Oldham, and others. hoped to create a Christian Personalism as a
possible answer to the contemporary secular environment. It is likely
that this is also both the philosophy and the motor that drives the
reductionist notions of Ecumenism. Ecumenism solves nothing but only
weakens the fabric of the faith, and ultimately contributes much to
secularism. We are not speaking about interfaith dialogue, for dialogue
is a necessity of all civilised intercourse, just as tolerance is a
necessity for any hope of peace. Nevertheless, the idea that
Personalism (and Ecumenism) could preserve Christianity by another
synthesis inevitably fails, if only because the religion they have
espoused is itself only an amplification of defective elements in
contemporary Christianity. They had forgotten the fathers of the
Church. Unlike them, Personalists no longer believed that Christian
truth comes by the Christian tradition preserved and protected by both
the Greek and Latin Orthodox Church fathers. Personalists do not seem
interested in life eternal, but in a "better world" through
organization and ethical conduct. Freedom is the way to that end:
freedom as inherent rights, by which each person is free to be whatever
he desires in accord with secular ideas freedom—surely a recipe for
chaos, cruelty and anarchy.
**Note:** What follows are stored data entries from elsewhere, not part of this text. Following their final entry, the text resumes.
(** One call of the AdaGrad optimizer on arrays of one shape: where the new
    caches and the updates are, and that nothing else has changed. *)
Lemma adagrad_step (self : AdaGradOptimizer.t) (mlp : MLP)
    (i : nat) (dJdW_i dJdb_i : loc) (grad_max : R) (h : heap)
    (lcW lcb : loc) (gW cW : matrix) (gb cb : vec) :
  AdaGradOptimizer.cW_ self !! i = Some lcW ->
  AdaGradOptimizer.cb_ self !! i = Some lcb ->
  mats h !! dJdW_i = Some gW -> vecs h !! dJdb_i = Some gb ->
  mats h !! lcW = Some cW -> vecs h !! lcb = Some cb ->
  same_shape cW gW -> length cb = length gb ->
  concat gW <> [] ->
  let cW' := zip_with (zip_with Rplus) cW (map (map (fun x => x ^ 2)) gW) in
  let cb' := zip_with Rplus cb (map (fun x => x ^ 2) gb) in
  let lr := AdaGradOptimizer.lr self in
  let epsilon := AdaGradOptimizer.epsilon self in
  exists w_update b_update grad_max' self' h' lcW' lcb',
    AdaGradOptimizer.layer_update self mlp i dJdW_i dJdb_i grad_max h
      = Ok (w_update, b_update, grad_max', self', h') /\
    AdaGradOptimizer.cW_ self' !! i = Some lcW' /\
    AdaGradOptimizer.cb_ self' !! i = Some lcb' /\
    mats h' !! lcW' = Some cW' /\
    vecs h' !! lcb' = Some cb' /\
    mats h' !! w_update
      = Some (scale_mat lr (zip_with (zip_with Rdiv) gW
                              (map (AdaGradOptimizer.sqrt_plus epsilon) cW'))) /\
    vecs h' !! b_update
      = Some (scale_vec lr (zip_with Rdiv gb
                              (AdaGradOptimizer.sqrt_plus epsilon cb'))) /\
    (forall l, (l < length (mats h))%nat -> mats h' !! l = mats h !! l) /\
    (forall l, (l < length (vecs h))%nat -> vecs h' !! l = vecs h !! l) /\
    AdaGradOptimizer.lr self' = lr /\
    AdaGradOptimizer.epsilon self' = epsilon.
Proof.
  intros HcW Hcb HgW Hgb HcWv Hcbv SW Sb Hne cW' cb' lr epsilon.
  destruct (update_grad_max_total grad_max gW Hne) as (grad_max' & Hgm).
  eexists _, _, grad_max', _, _, _, _. split.
  { eapply adagrad_layer_update_eq; eassumption. }
  simpl. repeat split.
  - apply list_lookup_insert_eq. eapply lookup_lt_Some; eauto.
  - apply list_lookup_insert_eq. eapply lookup_lt_Some; eauto.
  - apply list_lookup_middle. reflexivity.
  - apply list_lookup_middle. reflexivity.
  - apply lookup_snoc2_snd.
  - apply lookup_snoc2_snd.
  - intros l Hl. apply lookup_app_l. assumption.
  - intros l Hl. apply lookup_app_l. assumption.
Qed.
Such things ultimately lead to
dictatorships and a complete loss of freedom.
But how does the
Personalist know that he is free or that the ideals in which he has
invested his freedom are true? He cannot create the reality in which he
lives. Human experience shows that sometimes our good intentions have
evil consequences. Personalists, in general, have not sought to expel
the passions of the inner man by grace, as patristic Christianity
demands; nor have they even hearkened to the call of the Greeks to
bring the passions under the control of reason. They have rejected both
in favour of "the third man," the timeless labourer and consumer who
may despair of the good, but never of himself. He cannot define the
good and he cannot know his end, placing his faith in the force of
history. Personalism gives us no idea of what this actually means.
Dear Reverend Master,
I read your article last night and just became confused. I don't think I know what Personalism is, and though I am Orthodox and want to be totaly Orthodox, how can I be sure I don't have personalist leanings if I cannot even understand what they are?